# YOUR OBJECTIVE
Please repeat the records exactly from their first line, finishing at the line containing "Notation kheap := (kheap (P := P) (S := S))." and including it.
+++ GIVEN INFORMATION
(* ===== verification/Kmalloc.v ===== *)
(** * Blocks of the kernel heap with their contents

    [kzalloc] and [krealloc] of [kernel/src/mm/kmalloc.c] on top of [kmalloc] and [kfree] of [Slab].  The bytes of the blocks that are
    handed out are a memory of their own; the words in free objects are those of the slab state. *)

From S2P Require Import Prelude DList Pmm Vmalloc Slab SlabProofs KLib.

Section Contents.
Context {P : Type} `{PageSource P} {S : Type} `{AddrSpace S}.
Notation kheap := (kheap (P := P) (S := S)).

Definition kzalloc (k : kheap) (m : memory) (size : Z) : option (kheap * memory * Z) :=
  '(k, p) ← kmalloc k size; Some (k, if ctrue p then memset m p 0 size else m, p).

(** The copy to a null block is a fault, unless nothing is copied. *)
Definition krealloc (k : kheap) (m : memory) (ptr old_size new_size : Z) : option (kheap * memory * Z) :=
  '(k, m, newptr) ← kzalloc k m new_size;
  if ctrue ptr then
    let n := if new_size <? old_size then new_size else old_size in
    if (newptr =? 0) && (0 <? n) then None else
    k ← kfree k ptr; Some (k, memcpy m newptr ptr n, newptr)
  else Some (k, m, newptr).

Lemma kzalloc_zero k m size k' m' p :
  0 <= size -> kzalloc k m size = Some (k', m', p) -> p <> 0 ->
  kmalloc k size = Some (k', p) /\ forall q, m' q = if decide (p <= q < p + size) then 0 else m q.
Proof.
  intros Hs. unfold kzalloc. destruct (kmalloc k size) as [[k1 p1]|]; [|done]. cbn. intros [= <- <- <-] Hp.
  split; [done|]. intros q. unfold ctrue. rewrite (proj2 (Z.eqb_neq _ _)) by done. cbn. by apply memset_spec.
Qed.

(** Growing or shrinking a block keeps the bytes both sizes have, clears the rest of the new block and changes nothing else; the old block is
    given back.  The blocks are apart, as live blocks are. *)
Lemma krealloc_keeps k m ptr old_size new_size k' m' p :
  0 <= old_size -> 0 <= new_size -> ptr <> 0 -> krealloc k m ptr old_size new_size = Some (k', m', p) -> p <> 0 ->
  ptr + old_size <= p \/ p + new_size <= ptr ->
  (forall i, 0 <= i < new_size -> m' (p + i) = if decide (i < old_size) then m (ptr + i) else 0) /\
  (forall q, ~ (p <= q < p + new_size) -> m' q = m q) /\
  exists k1, kmalloc k new_size = Some (k1, p) /\ kfree k1 ptr = Some k'.
Proof.
  intros Ho Hn Hptr. unfold krealloc. destruct (kzalloc k m new_size) as [[[k1 m1] p1]|] eqn:E; [|done]. cbn [mbind option_bind].
  unfold ctrue. rewrite (proj2 (Z.eqb_neq _ _)) by done. cbn [negb]. set (n := if new_size <? old_size then _ else _).
  destruct ((p1 =? 0) && (0 <? n)); [done|]. destruct (kfree k1 ptr) as [k2|] eqn:Ek; [|done]. cbn. intros [= <- <- <-] Hp Hdis.
  destruct (kzalloc_zero _ _ _ _ _ _ Hn E Hp) as [Ekm Hz].
  assert (0 <= n /\ n <= old_size /\ n <= new_size /\ (n = old_size \/ n = new_size)) as Hmin.
  { unfold n. destruct (new_size <? old_size) eqn:El; breflect; lia. }
  assert (forall q, memcpy m1 p1 ptr n q = if decide (p1 <= q < p1 + n) then m1 (ptr + (q - p1)) else m1 q) as Hc by (apply memcpy_copied; lia).
  split_and!; [| |by exists k1].
  - intros i Hi. rewrite Hc. destruct (decide (i < n)) as [Hin|Hin].
    + rewrite decide_True by lia. rewrite Hz, decide_False by lia. rewrite decide_True by lia. f_equal. lia.
    + rewrite decide_False by lia. rewrite Hz, decide_True by lia. by rewrite decide_False by lia.
  - intros q Hq. rewrite Hc, decide_False by lia. by rewrite Hz, decide_False by lia.
Qed.
End Contents.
++++++
# RESPONSE
(* ===== verification/Kmalloc.v ===== *)
(** * Blocks of the kernel heap with their contents

    [kzalloc] and [krealloc] of [kernel/src/mm/kmalloc.c] on top of [kmalloc] and [kfree] of [Slab].  The bytes of the blocks that are
    handed out are a memory of their own; the words in free objects are those of the slab state. *)

From S2P Require Import Prelude DList Pmm Vmalloc Slab SlabProofs KLib.

Section Contents.
Context {P : Type} `{PageSource P} {S : Type} `{AddrSpace S}.
Notation kheap := (kheap (P := P) (S := S)).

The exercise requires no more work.